During an update in February 2015, manual steering was granted to every level in the game and also introduced the police car hazard. In addition, new dummy types were added in a free character bundle. Later that same year, in addition to a new vehicle and cosmetics, support for iPhone 6s and iPad Pro was added.

==Reception==

Aggregate score
| Aggregator | Score |
|---|---|
| Metacritic | 85/100 |

Review scores
| Publication | Score |
|---|---|
| Gamezebo | 80/100 |
| Pocket Gamer | 3.5/5 |
| TouchArcade | 5/5 |

===Critical reviews===
Turbo Dismount received "generally favourable" reviews according to review aggregator website Metacritic, achieving a score of 85/100 based on 5 reviews.

Critics praised the game for its presentation and cartoony violence. Many claimed the fun of the game came from watching the chaos that could be caused. Andrew Fretz of TouchArcade described the dissonance between the aspect of being a "light-hearted physics sim" whilst featuring "high speed collisions and dismemberment" to be one of the big enjoyments of the game for him. The cartoony violence of the game had Pocket Gamers Nadia Oxford recommend the game to "fans of slapstick antics from The Three Stooges".

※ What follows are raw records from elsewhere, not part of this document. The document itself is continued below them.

(* ===== verification/Bundle.v ===== *)
(** Withdrawal bundles (lib/types/mod.rs): sizes and the weight prediction, the
    bundle itself, and aggregated withdrawals with their order. *)
From S2P Require Import Prelude Bytes SwapTypes TxTypes Externals.

Section Bundle.
Context {T : ExtTypes} {X : ExtFuns}.

(** [bitcoin::Transaction::MAX_STANDARD_WEIGHT], in weight units. *)
Definition MAX_STANDARD_WEIGHT : Z := 400000.
(** [bitcoin::Amount::SIZE], [absolute::LockTime::SIZE] and
    [Weight::WITNESS_SCALE_FACTOR]. *)
Definition AMOUNT_SIZE : Z := 8.
Definition LOCKTIME_SIZE : Z := 4.
Definition WITNESS_SCALE_FACTOR : Z := 4.

(** [WithdrawalBundle::txout_size] *)
Definition txout_size (spk_size : Z) : option Z :=
  size ← u32_checked_add AMOUNT_SIZE (varint_size spk_size);
  u32_checked_add size spk_size.

(** The helpers nested in [predict_weight]. *)
Definition OUTPOINT_SIZE : Z := 36.
Definition SEQUENCE_SIZE : Z := 4.
Definition txin_base_size (script_sig_size : Z) : option Z :=
  res ← u32_checked_add (OUTPOINT_SIZE + varint_size script_sig_size)
          script_sig_size;
  u32_checked_add res SEQUENCE_SIZE.
Definition vin_base_size (n_inputs sum_txin_base_sizes : Z) : option Z :=
  u32_checked_add (varint_size n_inputs) sum_txin_base_sizes.
Definition vout_size (n_outputs sum_txout_sizes : Z) : option Z :=
  u32_checked_add (varint_size n_outputs) sum_txout_sizes.
Definition VERSION_SIZE : Z := 4.
Definition tx_base_size (n_inputs sum_txin_base_sizes n_outputs
    sum_txout_sizes : Z) : option Z :=
  vin_base_size ← vin_base_size n_inputs sum_txin_base_sizes;
  res ← u32_checked_add VERSION_SIZE vin_base_size;
  vout_size ← vout_size n_outputs sum_txout_sizes;
  res ← u32_checked_add res vout_size;
  u32_checked_add res LOCKTIME_SIZE.

(** [WithdrawalBundle::predict_weight] *)
Definition predict_weight (n_outputs sum_txout_sizes : Z) : option Z :=
  sum_txin_base_sizes ← txin_base_size 0;
  n_outputs ← u32_checked_add n_outputs 2;
  inputs_commitment_txout_size ← txout_size 34;
  mainchain_fee_commitment_txout_size ← txout_size 10;
  sum_txout_sizes ←
    u32_checked_add
      (inputs_commitment_txout_size + mainchain_fee_commitment_txout_size)
      sum_txout_sizes;
  tx_base_size ← tx_base_size 1 sum_txin_base_sizes n_outputs sum_txout_sizes;
  tx_weight_wu ← u64_checked_mul tx_base_size WITNESS_SCALE_FACTOR;
  if tx_weight_wu <=? MAX_STANDARD_WEIGHT then Some tx_weight_wu else None.

(** ** The bundle *)
Record WithdrawalBundle := mkBundle {
  spend_utxos : gmap OutPoint Output;
  tx_output : list TxOut;
}.

(** The commitment to the inputs and the block height, in [new]. *)
Definition inputs_commitment_txout (block_height : Z)
    (spend_utxos : gmap OutPoint Output) : TxOut :=
  let inputs :=
    (entries_by outpoint_ord_key spend_utxos).*1
    ++ [Regular zero_hash block_height] in
  {| txout_value := 0;
     txout_script_pubkey :=
       op_return_push (arr_bytes (blake3 (borsh_outpoints inputs))) |}.

Definition mainchain_fee_txout (fee : Z) : TxOut :=
  {| txout_value := 0;
     txout_script_pubkey := op_return_push (reverse (le_bytes 8 fee)) |}.

(** [WithdrawalBundle::new]; [None] is [BundleTooHeavy]. *)
Definition bundle_new (block_height fee : Z)
    (spend_utxos : gmap OutPoint Output) (bundle_outputs : list TxOut) :
    option WithdrawalBundle :=
  let outputs :=
    mainchain_fee_txout fee
    :: inputs_commitment_txout block_height spend_utxos
    :: bundle_outputs in
  if MAX_STANDARD_WEIGHT <? btc_weight outputs then None
  else Some {| spend_utxos := spend_utxos; tx_output := outputs |}.

(** [WithdrawalBundle::compute_m6id] *)
Definition compute_m6id (self : WithdrawalBundle) : M6id :=
  btc_txid (tx_output self).

(** The entries of [spend_utxos] in the order of the [BTreeMap]. *)
Definition spend_list (self : WithdrawalBundle) : list (OutPoint * Output) :=
  entries_by outpoint_ord_key (spend_utxos self).

(** ** Aggregated withdrawals *)
Record AggregatedWithdrawal := mkAggregated {
  agg_spend_utxos : gmap OutPoint Output;
  agg_main_address : BtcAddress;
  agg_value : Z;
  agg_main_fee : Z;
}.

(** [a.cmp(&b) != Greater]: lexicographic by fee, value and address. *)
Definition agg_le (a b : AggregatedWithdrawal) : Prop :=
  agg_main_fee a < agg_main_fee b ∨
  (agg_main_fee a = agg_main_fee b ∧
   (agg_value a < agg_value b ∨
    (agg_value a = agg_value b ∧
     BtcAddress_le (agg_main_address a) (agg_main_address b)))).
#[export] Instance agg_le_dec : RelDecision agg_le.
Proof. intros a b. unfold agg_le. apply _. Defined.

(** [sort_by_key(|a| Reverse(a.clone()))], a stable sort, largest first. *)
Definition agg_ge : relation AggregatedWithdrawal := λ a b, agg_le b a.
#[export] Instance agg_ge_dec : RelDecision agg_ge := λ a b, agg_le_dec b a.
Definition sort_aggregated (l : list AggregatedWithdrawal) :
    list AggregatedWithdrawal := merge_sort agg_ge l.

(** ** The order is total, and the sorted list is canonical *)
Section order.
Context (addr_total : Total BtcAddress_le)
        (addr_trans : Transitive BtcAddress_le)
        (addr_antisymm : AntiSymm (=) BtcAddress_le).

Lemma agg_le_total a b : agg_le a b ∨ agg_le b a.
Proof using addr_total.
  unfold agg_le.
  destruct (addr_total (agg_main_address a) (agg_main_address b));
    destruct (Z.lt_total (agg_main_fee a) (agg_main_fee b)) as [?|[?|?]];
    destruct (Z.lt_total (agg_value a) (agg_value b)) as [?|[?|?]]; naive_solver lia.
Qed.

Lemma agg_le_trans a b c : agg_le a b → agg_le b c → agg_le a c.
Proof using addr_trans.
  unfold agg_le. intros Hab Hbc.
  destruct (Z.lt_total (agg_main_fee a) (agg_main_fee c)) as [?|[?|?]]; [tauto| |lia].
  destruct (Z.lt_total (agg_value a) (agg_value c)) as [?|[?|?]]; [tauto| |lia].
  right; split; [done|right; split; [done|]].
  destruct Hab as [?|(? & [?|(? & ?)])], Hbc as [?|(? & [?|(? & ?)])]; try lia.
  by etrans.
Qed.

Lemma agg_le_antisymm a b :
  agg_le a b → agg_le b a → agg_main_address a = agg_main_address b.
Proof using addr_antisymm.
  unfold agg_le. intros [?|(? & [?|(? & ?)])] [?|(? & [?|(? & ?)])]; try lia.
  by apply addr_antisymm.
Qed.

(** Two lists sorted by [agg_ge] with pairwise different addresses that are
    permutations of each other are equal. *)
Lemma sorted_aggregated_unique (l k : list AggregatedWithdrawal) :
  NoDup (agg_main_address <$> l) → l ≡ₚ k →
  StronglySorted agg_ge l → StronglySorted agg_ge k → l = k.
Proof using addr_total addr_trans addr_antisymm.
  intros Hnd Hp Hl. revert k Hp. induction Hl as [|a l Hl IH Ha]; intros k Hp Hk.
  - by apply Permutation_nil_l in Hp.
  - destruct Hk as [|b k Hk Hb]; [by apply Permutation_nil_r in Hp|].
    assert (a = b) as <-.
    { assert (a ∈ b :: k) as Hin by (rewrite <-Hp; set_solver).
      assert (b ∈ a :: l) as Hin' by (rewrite Hp; set_solver).
      apply elem_of_cons in Hin as [->|Hin]; [done|].
      apply elem_of_cons in Hin' as [->|Hin']; [done|].
      rewrite Forall_forall in Ha, Hb.
      specialize (Ha b Hin'). specialize (Hb a Hin).
      assert (agg_main_address a = agg_main_address b) as Heq
        by by apply agg_le_antisymm.
      csimpl in Hnd. apply NoDup_cons in Hnd as [Hnin _]. destruct Hnin.
      rewrite Heq. by apply list_elem_of_fmap_2. }
    f_equal. apply IH; [|by apply Permutation_cons_inv in Hp|done].
    csimpl in Hnd. by apply NoDup_cons in Hnd as [_ ?].
Qed.

Lemma sort_aggregated_canonical l k :
  NoDup (agg_main_address <$> l) → l ≡ₚ k →
  sort_aggregated l = sort_aggregated k.
Proof using addr_total addr_trans addr_antisymm.
  intros Hnd Hp. unfold sort_aggregated.
  assert (Total agg_ge) as Htot by (intros ??; apply agg_le_total).
  assert (Transitive agg_ge) as Htr.
  { intros x y z Hxy Hyz. unfold agg_ge in *. by eapply agg_le_trans. }
  apply sorted_aggregated_unique.
  - by rewrite merge_sort_Permutation.
  - by rewrite !merge_sort_Permutation.
  - by apply Sorted_StronglySorted, Sorted_merge_sort.
  - by apply Sorted_StronglySorted, Sorted_merge_sort.
Qed.
End order.

(** ** The weight prediction *)
Lemma predict_weight_bound n s w :
  predict_weight n s = Some w → w ≤ MAX_STANDARD_WEIGHT.
Proof.
  unfold predict_weight. intros H.
  repeat (apply bind_Some in H as (? & _ & H)).
  destruct (Z.leb_spec x5 MAX_STANDARD_WEIGHT); naive_solver.
Qed.
End Bundle.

The camera and replay feature were also received positively. The replay feature was described as having a lot of options to review the crashes; the feature supported the gameplay to the fullest according to Gamezebo. Pocket Gamer described the camera as being executed well for being fully adjustable.

Critics were mixed on the game's overall substance, describing it as being "a bit shallow". Carter Dotson from Gamezebo noted that whilst Turbo Dismount was fun and had variety, it was "limited in scope" and "repetitive"; detailing that the game did not have a lot to offer outside of the main gameplay and said this likely came down to the concept rather than execution.

===Sales===
According to analysis firm Sensor Tower, the game is believed to have been downloaded around 482,000 times on Steam, whereas the Android version on the Google Play Store is believed to have an install base of over 50 million. For the iOS version, the game appeared in the top 10 most downloaded free apps for 2 weeks after release.

==Sequel==
On August 8, 2024, a sequel titled Turbo Dismount 2 was announced for release in 2024. The sequel adds the ability to have multiple dummies ride the same vehicle at once as well as introduce new obstacles such as jelly cubes. An enhanced movie mode was also added to the replay system. Alongside the previous the vehicle destruction game mode, the game introduces other game goals such as time trials, navigating obstacle courses and escaping the police. The game was released on Steam in early access on January 23, 2025. The game would later fully release on March 13, 2026.